Secondary Objectives:

  1. To determine the cumulative incidence of chronic graft versus host disease.

  2. To determine the overall and disease free survival.

Condition or Disease Intervention/Treatment Phase
N/A

Detailed Description

The combination of drugs used for this study will help to weaken your immune system, which may help to allow the donor's blood stem cells to engraft (grow) in your body.

Anti-thymocyte globulin (also called ATG or thymoglobulin) is designed to help reduce the risk of transplant rejection and to help prevent graft versus host disease.

Rituximab is designed to attach to lymphoma cells, which may cause them to die.

If you are found to be eligible to take part in this study, you will be admitted to the hospital 12 days before the blood stem cell transplant (BSCT), in order to start the pre-transplant treatments and testing. You will have blood (about 1 tablespoon) drawn for routine tests every day while you are in the hospital (before and after the transplant). After the transplant, this blood will be used to check the status of the transplant and watch for any side effects.

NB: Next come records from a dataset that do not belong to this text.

(** src/vm/bignum.cpp:1254-1263 [allot_bignum_zeroed] *)
Definition allot_bignum_zeroed (length : nat) (negative_p : bool) : bignum :=
  let result := allot_bignum length negative_p in
  mk_bignum negative_p (list_inserts 0 (replicate length 0) (bn_digits result)).

(** The cells of a bignum object: the sign word, then the digits. *)
Definition bn_data (bn : bignum) : list Z :=
  (if bn_negative bn then 1 else 0) :: bn_digits bn.

Definition bn_of_data (data : list Z) : bignum :=
  mk_bignum (negb (hd 0 data =? 0)) (tl data).

(** src/vm/bignum.cpp:1265-1275 [bignum_shorten_length] *)
Definition bignum_shorten_length (bn : bignum) (length : nat) : bignum :=
  let current_length := BIGNUM_LENGTH bn in
  if (length <? current_length)%nat then
    let bn := bn_of_data (reallot_array 0 (bn_data bn) (length + 1)) in
    BIGNUM_SET_NEGATIVE_P bn (negb (length =? 0)%nat && BIGNUM_NEGATIVE_P bn)
  else bn.

(** src/vm/bignum.cpp:1281-1284 [bignum_trim] (part):
    The backwards scan of [bignum_trim], [scan - start] being the argument:
    the result is [scan - start] after [scan += 1].  When every digit is
    zero the loop reads the sign word in front of the digits and stops
    there, whatever it holds. *)
Fixpoint bignum_trim_scan (digits : list Z) (scan : nat) : nat :=
  match scan with
  | 0%nat => 0%nat
  | S scan' => if nth scan' digits 0 =? 0 then bignum_trim_scan digits scan' else scan
  end.

(** src/vm/bignum.cpp:1277-1291 [bignum_trim] *)
Definition bignum_trim (bn : bignum) : bignum :=
  let end_ := BIGNUM_LENGTH bn in
  let scan := bignum_trim_scan (bn_digits bn) end_ in
  if (scan <? end_)%nat then
    let bn := bn_of_data (reallot_array 0 (bn_data bn) (scan + 1)) in
    BIGNUM_SET_NEGATIVE_P bn (negb (scan =? 0)%nat && BIGNUM_NEGATIVE_P bn)
  else bn.

(** src/vm/bignum.cpp:1312-1319 [bignum_destructive_copy] *)
Definition bignum_destructive_copy (source target : bignum) : bignum :=
  mk_bignum (bn_negative target) (list_inserts 0 (bn_digits source) (bn_digits target)).

(** src/vm/bignum.cpp:1295-1301 [bignum_new_sign] *)
Definition bignum_new_sign (x : bignum) (negative_p : bool) : bignum :=
  bignum_destructive_copy x (allot_bignum (BIGNUM_LENGTH x) negative_p).

(** src/vm/bignum.cpp:1303-1310 [bignum_maybe_new_sign] *)
Definition bignum_maybe_new_sign (x : bignum) (negative_p : bool) : bignum :=
  if (if BIGNUM_NEGATIVE_P x then negative_p else negb negative_p) then x
  else bignum_new_sign x negative_p.

(** src/vm/bignum.cpp:1234-1244 [bignum_digit_to_bignum] *)
Definition bignum_digit_to_bignum (digit : Z) (negative_p : bool) : bignum :=
  if digit =? 0 then BIGNUM_ZERO
  else
    let result := allot_bignum 1 negative_p in
    mk_bignum (bn_negative result) (<[0%nat := digit]> (bn_digits result)).
End alloc.

(** * Comparison *)

(** src/vm/bignum.cpp:471-473 [bignum_equal_p_unsigned] (part) *)
Fixpoint digits_equal (xs ys : list Z) : bool :=
  match xs, ys with
  | x :: xs', y :: ys' => if negb (x =? y) then false else digits_equal xs' ys'
  | _, _ => true
  end.

(** src/vm/bignum.cpp:463-476 [bignum_equal_p_unsigned] *)
Definition bignum_equal_p_unsigned (x y : bignum) : bool :=
  if negb (BIGNUM_LENGTH x =? BIGNUM_LENGTH y)%nat then false
  else digits_equal (bn_digits x) (bn_digits y).

(** src/vm/bignum.cpp:490-497 [bignum_compare_unsigned] (part):
    The scan from the most significant digit down: the arguments are the
    digits the two pointers have still to reach, most significant first. *)
Fixpoint digits_compare (xs ys : list Z) : bignum_comparison :=
  match xs, ys with
  | digit_x :: xs', digit_y :: ys' =>
      if digit_x <? digit_y then BIGNUM_COMPARISON_LESS
      else if digit_y <? digit_x then BIGNUM_COMPARISON_GREATER
      else digits_compare xs' ys'
  | _, _ => BIGNUM_COMPARISON_EQUAL
  end.

(** src/vm/bignum.cpp:478-500 [bignum_compare_unsigned] *)
Definition bignum_compare_unsigned (x y : bignum) : bignum_comparison :=
  let x_length := BIGNUM_LENGTH x in
  let y_length := BIGNUM_LENGTH y in
  if (x_length <? y_length)%nat then BIGNUM_COMPARISON_LESS
  else if (y_length <? x_length)%nat then BIGNUM_COMPARISON_GREATER
  else digits_compare (rev (bn_digits x)) (rev (bn_digits y)).

(** src/vm/bignum.cpp:55-62 [bignum_equal_p] *)
Definition bignum_equal_p (x y : bignum) : bool :=
  if BIGNUM_ZERO_P x then BIGNUM_ZERO_P y
  else negb (BIGNUM_ZERO_P y) &&
       (if BIGNUM_NEGATIVE_P x then BIGNUM_NEGATIVE_P y else negb (BIGNUM_NEGATIVE_P y)) &&
       bignum_equal_p_unsigned x y.

(** src/vm/bignum.cpp:64-77 [bignum_compare] *)
Definition bignum_compare (x y : bignum) : bignum_comparison :=
  if BIGNUM_ZERO_P x then
    if BIGNUM_ZERO_P y then BIGNUM_COMPARISON_EQUAL
    else if BIGNUM_NEGATIVE_P y then BIGNUM_COMPARISON_GREATER
    else BIGNUM_COMPARISON_LESS
  else if BIGNUM_ZERO_P y then
    if BIGNUM_NEGATIVE_P x then BIGNUM_COMPARISON_LESS else BIGNUM_COMPARISON_GREATER
  else if BIGNUM_NEGATIVE_P x then
    if BIGNUM_NEGATIVE_P y then bignum_compare_unsigned y x else BIGNUM_COMPARISON_LESS
  else
    if BIGNUM_NEGATIVE_P y then BIGNUM_COMPARISON_GREATER else bignum_compare_unsigned x y.

(** * What a bignum denotes *)

Fixpoint digits_value (ds : list Z) : Z :=
  match ds with
  | [] => 0
  | d :: ds' => d + BIGNUM_RADIX * digits_value ds'
  end.

Definition bignum_value (bn : bignum) : Z :=
  if bn_negative bn then - digits_value (bn_digits bn) else digits_value (bn_digits bn).

(** The integer of magnitude [z] with the given sign. *)
Definition with_sign (neg : bool) (z : Z) : Z := if neg then - z else z.

Definition digit_ok (d : Z) : Prop := 0 ≤ d < BIGNUM_RADIX.
Abbreviation digits_ok := (Forall digit_ok).

(** No zero digit in the most significant place. *)
Definition normalized (ds : list Z) : Prop := last ds ≠ Some 0.

(** The representation invariant of a bignum object the VM hands out. *)
Record bignum_ok (bn : bignum) : Prop := {
  bignum_ok_digits : digits_ok (bn_digits bn);
  bignum_ok_normalized : normalized (bn_digits bn);
  bignum_ok_zero : bn_digits bn = [] → bn_negative bn = false
}.

(** [r] is a well-formed bignum denoting [z]. *)
Definition denotes (bn : bignum) (z : Z) : Prop := bignum_ok bn ∧ bignum_value bn = z.

(** * Arithmetic of digits and half digits *)

Lemma radix_eq : BIGNUM_RADIX = 2 ^ 62.
Proof. reflexivity. Qed.
Lemma root_eq : BIGNUM_RADIX_ROOT = 2 ^ 31.
Proof. reflexivity. Qed.
Lemma radix_root : BIGNUM_RADIX = BIGNUM_RADIX_ROOT * BIGNUM_RADIX_ROOT.
Proof. reflexivity. Qed.

(** A digit cut at bit [62 - s]. *)
Lemma digit_cut s d :
  0 ≤ s ≤ 62 → digit_ok d →
  2 ^ s * 2 ^ (62 - s) = 2 ^ 62 ∧
  0 ≤ d / 2 ^ (62 - s) < 2 ^ s ∧ 0 ≤ d mod 2 ^ (62 - s) < 2 ^ (62 - s) ∧
  d = 2 ^ (62 - s) * (d / 2 ^ (62 - s)) + d mod 2 ^ (62 - s).
Proof.
  intros Hs [Hd0 Hd]. rewrite radix_eq in Hd.
  assert (2 ^ s * 2 ^ (62 - s) = 2 ^ 62) as Hp
    by (rewrite <- Z.pow_add_r by lia; f_equal; lia).
  assert (0 < 2 ^ (62 - s)) by (apply Z.pow_pos_nonneg; lia).
  split_and!; [done|by apply Z.div_pos|apply Z.div_lt_upper_bound; lia|
    by apply Z.mod_pos_bound..|apply Z.div_mod; lia].
Qed.

Lemma HD_LOW_mod d : HD_LOW d = d mod BIGNUM_RADIX_ROOT.
Proof. apply (land_ones_mod d 31). lia. Qed.

Lemma HD_HIGH_div d : HD_HIGH d = d / BIGNUM_RADIX_ROOT.
Proof. apply (Z.shiftr_div_pow2 d 31). lia. Qed.

Lemma mask_mod d : Z.land d BIGNUM_DIGIT_MASK = d mod BIGNUM_RADIX.
Proof. apply (land_ones_mod d 62). lia. Qed.

Lemma HD_CONS_eq h l :
  - 2 ^ 32 ≤ h < 2 ^ 32 → 0 ≤ l < BIGNUM_RADIX_ROOT →
  HD_CONS h l = h * BIGNUM_RADIX_ROOT + l.
Proof.
  intros Hh Hl. unfold HD_CONS. change BIGNUM_HALF_DIGIT_LENGTH with 31.
  rewrite s64_id by (unfold is_fixnum; rewrite Z.shiftl_mul_pow2 by lia; lia).
  by rewrite (lor_shiftl_add h l 31) by (done || lia).
Qed.

(** The two halves of a digit. *)
Lemma HD_split d :
  d = BIGNUM_RADIX_ROOT * HD_HIGH d + HD_LOW d ∧ 0 ≤ HD_LOW d < BIGNUM_RADIX_ROOT.
Proof.
  rewrite HD_LOW_mod, HD_HIGH_div. split; [apply Z.div_mod|apply Z.mod_pos_bound]; done.
Qed.

Lemma HD_HIGH_nonneg d : 0 ≤ d → 0 ≤ HD_HIGH d.
Proof. intros. rewrite HD_HIGH_div. by apply Z.div_pos. Qed.

Lemma HD_HIGH_lt d b : d < BIGNUM_RADIX_ROOT * b → HD_HIGH d < b.
Proof. intros. rewrite HD_HIGH_div. by apply Z.div_lt_upper_bound. Qed.

Lemma HD_HIGH_digit d : digit_ok d → 0 ≤ HD_HIGH d < BIGNUM_RADIX_ROOT.
Proof.
  intros [? ?]. split; [by apply HD_HIGH_nonneg|]. apply HD_HIGH_lt. by rewrite <- radix_root.
Qed.

Definition half_ok (h : Z) : Prop := 0 ≤ h < BIGNUM_RADIX_ROOT.

Lemma half_mul_bound a b :
  half_ok a → half_ok b → 0 ≤ a * b ≤ 4611686014132420609.
Proof.
  intros Ha Hb. unfold half_ok in *. rewrite root_eq in *.
  change 4611686014132420609 with ((2 ^ 31 - 1) * (2 ^ 31 - 1)). nia.
Qed.

Lemma HD_LOW_half d : half_ok (HD_LOW d).
Proof. apply HD_split. Qed.

Lemma HD_HIGH_half d : digit_ok d → half_ok (HD_HIGH d).
Proof. apply HD_HIGH_digit. Qed.

Lemma HD_CONS_digit h l : half_ok h → half_ok l →
  HD_CONS h l = BIGNUM_RADIX_ROOT * h + l ∧ digit_ok (HD_CONS h l).
Proof.
  intros Hh Hl. unfold half_ok in *. rewrite root_eq in *.
  rewrite HD_CONS_eq by (rewrite ?root_eq; lia). unfold digit_ok.
  rewrite radix_eq, root_eq. lia.
Qed.

(** The schoolbook product of two digits by halves, with a digit [a] and a
    carry [c] added in: the pattern of every multiplying loop of the file. *)
Lemma half_product xh xl yh yl a c pl ph :
  half_ok xh → half_ok xl → half_ok yh → half_ok yl → digit_ok a → digit_ok c →
  pl = a + xl * yl + HD_LOW c →
  ph = xh * yl + xl * yh + HD_HIGH pl + HD_HIGH c →
  HD_CONS (HD_LOW ph) (HD_LOW pl) + BIGNUM_RADIX * (xh * yh + HD_HIGH ph) =
    a + (BIGNUM_RADIX_ROOT * xh + xl) * (BIGNUM_RADIX_ROOT * yh + yl) + c ∧
  digit_ok (HD_CONS (HD_LOW ph) (HD_LOW pl)) ∧
  digit_ok (xh * yh + HD_HIGH ph) ∧ 0 ≤ pl < 2 ^ 63 ∧ 0 ≤ ph < 2 ^ 63.
Proof.
  intros Hxh Hxl Hyh Hyl Ha Hc Epl Eph.
  pose proof (half_mul_bound xl yl Hxl Hyl) as B1. pose proof (half_mul_bound xh yl Hxh Hyl) as B2.
  pose proof (half_mul_bound xl yh Hxl Hyh) as B3. pose proof (half_mul_bound xh yh Hxh Hyh) as B4.
  destruct (HD_split c) as [Sc Lc], (HD_split pl) as [Sl Ll], (HD_split ph) as [Sh Lh].
  destruct (HD_CONS_digit (HD_LOW ph) (HD_LOW pl)) as [Ed Hd]; [apply HD_LOW_half..|].
  unfold half_ok, digit_ok in *. rewrite radix_eq, root_eq in *.
  split_and!; lia.
Qed.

You will receive radiation therapy (total lymphoid irradiation) for a total of 10 days before the planned transplant. Radiation therapy will not be given on the weekends. The last radiation treatment will be on the morning of the day you receive your stem cell transplant.

For a total of 5 days after admission to the hospital, you will also receive ATG. ATG will be given through a catheter (plastic tube) that is placed into the large chest vein. The catheter (called a central venous catheter) will stay in place throughout treatment.

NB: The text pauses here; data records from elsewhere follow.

(* ===== verification/BignumAdd.v ===== *)
(** Bignum addition and subtraction: vm/bignum.cpp. *)

From S2P Require Import Prelude.
From S2P Require Import Arrays.
From S2P Require Import Bignum.
Local Open Scope fixnum_scope.

Section add.
Context `{!alloc_env Z}.

(** src/vm/bignum.cpp:524-533 [bignum_add_unsigned] (part):
    [while (scan_y < end_y)]: the digits written, what is left of [x], and
    the carry. *)
Fixpoint add_loop (xs ys : list Z) (carry : Z) {struct ys} : list Z * list Z * Z :=
  match ys, xs with
  | y :: ys', x :: xs' =>
      let sum := x +! y +! carry in
      if sum <? BIGNUM_RADIX then
        let '(r, rest, c) := add_loop xs' ys' 0 in (sum :: r, rest, c)
      else
        let '(r, rest, c) := add_loop xs' ys' 1 in ((sum -! BIGNUM_RADIX) :: r, rest, c)
  | _, _ => ([], xs, carry)
  end.

(** src/vm/bignum.cpp:537-546 [bignum_add_unsigned] (part):
    [if (carry != 0) while (scan_x < end_x)]: entered with carry 1. *)
Fixpoint add_carry_loop (xs : list Z) : list Z * list Z * Z :=
  match xs with
  | [] => ([], [], 1)
  | x :: xs' =>
      let sum := x +! 1 in
      if sum <? BIGNUM_RADIX then ([sum], xs', 0)
      else let '(r, rest, c) := add_carry_loop xs' in ((sum -! BIGNUM_RADIX) :: r, rest, c)
  end.

(** src/vm/bignum.cpp:504-556 [bignum_add_unsigned] *)
Definition bignum_add_unsigned (x y : bignum) (negative_p : bool) : bignum :=
  let '(x, y) := if (BIGNUM_LENGTH x <? BIGNUM_LENGTH y)%nat then (y, x) else (x, y) in
  let x_length := BIGNUM_LENGTH x in
  let r := allot_bignum (x_length + 1) negative_p in
  let '(r1, rest, carry) := add_loop (bn_digits x) (bn_digits y) 0 in
  let '(r2, rest, carry) :=
    if negb (carry =? 0) then add_carry_loop rest else ([], rest, carry) in
  let r := mk_bignum (bn_negative r) (list_inserts 0 (r1 ++ r2 ++ rest) (bn_digits r)) in
  if negb (carry =? 0) then
    mk_bignum (bn_negative r) (<[length (r1 ++ r2 ++ rest) := 1]> (bn_digits r))
  else bignum_shorten_length r x_length.
(** One step of the half-digit division: three half digits by two. *)
Lemma BDD_STEP_spec v1 v2 u0 u1 u2 :
  half_ok v1 → half_ok v2 → 0 < v1 → half_ok u0 → half_ok u1 → half_ok u2 →
  u0 * root + u1 < v1 * root + v2 →
  ∃ g w0 w1 w2, BDD_STEP v1 v2 u0 u1 u2 = Ok (g, (w0, w1, w2)) ∧
    half_ok g ∧ half_ok w1 ∧ half_ok w2 ∧
    u0 * BIGNUM_RADIX + u1 * root + u2 = g * (v1 * root + v2) + (w1 * root + w2) ∧
    w1 * root + w2 < v1 * root + v2.
Proof.
  intros Hv1 Hv2 Hv Hu0 Hu1 Hu2 Hlt.
  set (U := u0 * BIGNUM_RADIX + u1 * root + u2). set (V := v1 * root + v2) in *.
  assert (∃ g c, (if negb (u0 =? v1)
                  then (HD_CONS u0 u1 `quot` v1, HD_CONS (HD_CONS u0 u1 `rem` v1) u2)
                  else (root -! 1, HD_CONS (u1 +! v1) u2)) = (g, c) ∧
            half_ok g ∧ 0 ≤ c < 2 * BIGNUM_RADIX ∧ c = U - g * v1 * root ∧ U < (g + 1) * V)
    as (g & c & Estart & Hg & Hc & Ec & HU).
  { destruct (Z.eqb_spec u0 v1) as [->|Hne]; cbn [negb].
    - eexists _, _; split; [reflexivity|]. unfold half_ok, U, V in *.
      rewrite radix_eq, root_eq in *. no_overflow lia. rewrite HD_CONS_eq, root_eq by (rewrite ?root_eq; lia).
      lia.
    - destruct (HD_CONS_digit u0 u1 Hu0 Hu1) as [Eu Hu]. unfold digit_ok in Hu.
      rewrite Z.quot_div_nonneg, Z.rem_mod_nonneg by lia.
      pose proof (Z.div_mod (HD_CONS u0 u1) v1 ltac:(lia)) as Hdm.
      pose proof (Z.mod_pos_bound (HD_CONS u0 u1) v1 Hv) as Hmod.
      set (g := HD_CONS u0 u1 / v1) in *. set (m := HD_CONS u0 u1 mod v1) in *.
      eexists _, _; split; [reflexivity|]. unfold half_ok, U, V in *.
      rewrite radix_eq, root_eq in *.
      rewrite HD_CONS_eq, root_eq by (rewrite ?root_eq; lia). split_and!; nia. }
  destruct (bdd_guess_loop_spec v1 v2 U g c) as (g' & Eloop & Hg' & HQ); [done..|].
  destruct (bignum_digit_divide_subtract_exact v1 v2 g' u0 u1 u2)
    as (w0 & w1 & w2 & Esub & Hw1 & Hw2 & Hw); [done..|].
  exists g', w0, w1, w2. unfold BDD_STEP. rewrite Estart, Eloop, result_bind_ok, Esub.
  destruct HQ as [HQ1 HQ2]. fold V in HQ1, HQ2, Hw. fold U in Hw.
  split_and!; try done; lia.
Qed.

(** [bignum_digit_divide] divides a two-digit number [uh:ul] by a
    normalized digit [v > uh]: it terminates and returns the exact remainder
    and quotient. *)
Theorem bignum_digit_divide_spec uh ul v :
  BIGNUM_RADIX / 2 ≤ v < BIGNUM_RADIX → 0 ≤ uh < v → digit_ok ul →
  ∃ r q, bignum_digit_divide uh ul v = Ok (r, q) ∧ digit_ok q ∧
    uh * BIGNUM_RADIX + ul = q * v + r ∧ 0 ≤ r < v.
Proof.
  intros Hv Huh Hul. unfold bignum_digit_divide.
  set (general := '(q1, (_, u1, u2)) ← _; _).
  assert (∃ r q, general = Ok (r, q) ∧ digit_ok q ∧
            uh * BIGNUM_RADIX + ul = q * v + r ∧ 0 ≤ r < v) as Hgen.
  { assert (digit_ok v) as Hdv by (unfold digit_ok; rewrite radix_eq in *; dlia).
    assert (digit_ok uh) as Hduh by (unfold digit_ok in *; lia).
    destruct (HD_split v) as [Ev _], (HD_split uh) as [Euh _], (HD_split ul) as [Eul _].
    assert (0 < HD_HIGH v) as Hv1.
    { pose proof (HD_LOW_half v). unfold half_ok in *. rewrite radix_eq, root_eq in *. dlia. }
    unfold general.
    destruct (BDD_STEP_spec (HD_HIGH v) (HD_LOW v) (HD_HIGH uh) (HD_LOW uh) (HD_HIGH ul))
      as (q1 & w0 & w1 & w2 & -> & Hq1 & Hw1 & Hw2 & Heq1 & Hlt1);
      [auto using HD_HIGH_half, HD_LOW_half..|lia|].
    rewrite result_bind_ok.
    destruct (BDD_STEP_spec (HD_HIGH v) (HD_LOW v) w1 w2 (HD_LOW ul))
      as (q2 & w3 & w4 & w5 & -> & Hq2 & Hw4 & Hw5 & Heq2 & Hlt2);
      [auto using HD_HIGH_half, HD_LOW_half..|].
    destruct (HD_CONS_digit q1 q2 Hq1 Hq2) as [Eq Hq], (HD_CONS_digit w4 w5 Hw4 Hw5) as [Er Hr].
    eexists _, _; split; [reflexivity|]. rewrite Eq, Er in *.
    unfold half_ok, digit_ok in *. rewrite radix_root in *. split_and!; try done; nia. }
  destruct (Z.eqb_spec uh 0) as [->|]; [|done].
  destruct (Z.ltb_spec ul v).
  { exists ul, 0. unfold digit_ok in *. split_and!; (done || lia). }
  destruct (Z.eqb_spec ul v) as [->|]; [|done].
  exists 0, 1. split_and!; (done || lia).
Qed.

You will receive certain drugs as premedication to try to prevent an allergic reaction to the ATG. These may include drugs like acetaminophen (Tylenol), diphenhydramine (Benadryl), and/or steroids which may include solumedrol or prednisone. Tylenol is given by mouth, and Benadryl and steroids are given either by vein (over 10-15 minutes) or by mouth.

The combination of ATG and radiation will weaken your immune system. A weakened immune system may help to allow your body to "accept" donor cells, and it may decrease the chance of your body rejecting the cells.

If your diagnostic biopsy showed that a certain protein was found on your tumor cells, you may also receive rituximab therapy. If you are eligible for rituximab treatment, you will receive the drug once a week for 4 weeks. You will receive rituximab through the central venous catheter or through a vein over 6-8 hours. The first dose will be given on an outpatient basis at 13 days before the stem cell transplant. The next 3 doses may be given in the hospital or on an outpatient basis. You will receive rituximab 6 days before the transplant, and then 1 and 8 days after the transplant. Tylenol and steroids will be given before the rituximab to try to prevent an allergic reaction.

You will be given tacrolimus to try to prevent graft versus host disease (when the donor's immune cells react against the recipient's body, attacking the recipient's cells and tissues). You will receive tacrolimus either through the central venous catheter (over 24 hours each time) or by mouth starting 3 days before the stem cell transplant. You will continue receiving tacrolimus as long as your doctor feels it is necessary, which could be anywhere from about 3 months to several years. This will depend on factors such as whether or not you have graft versus host disease, how many donor cells are in your blood, and the status of your disease.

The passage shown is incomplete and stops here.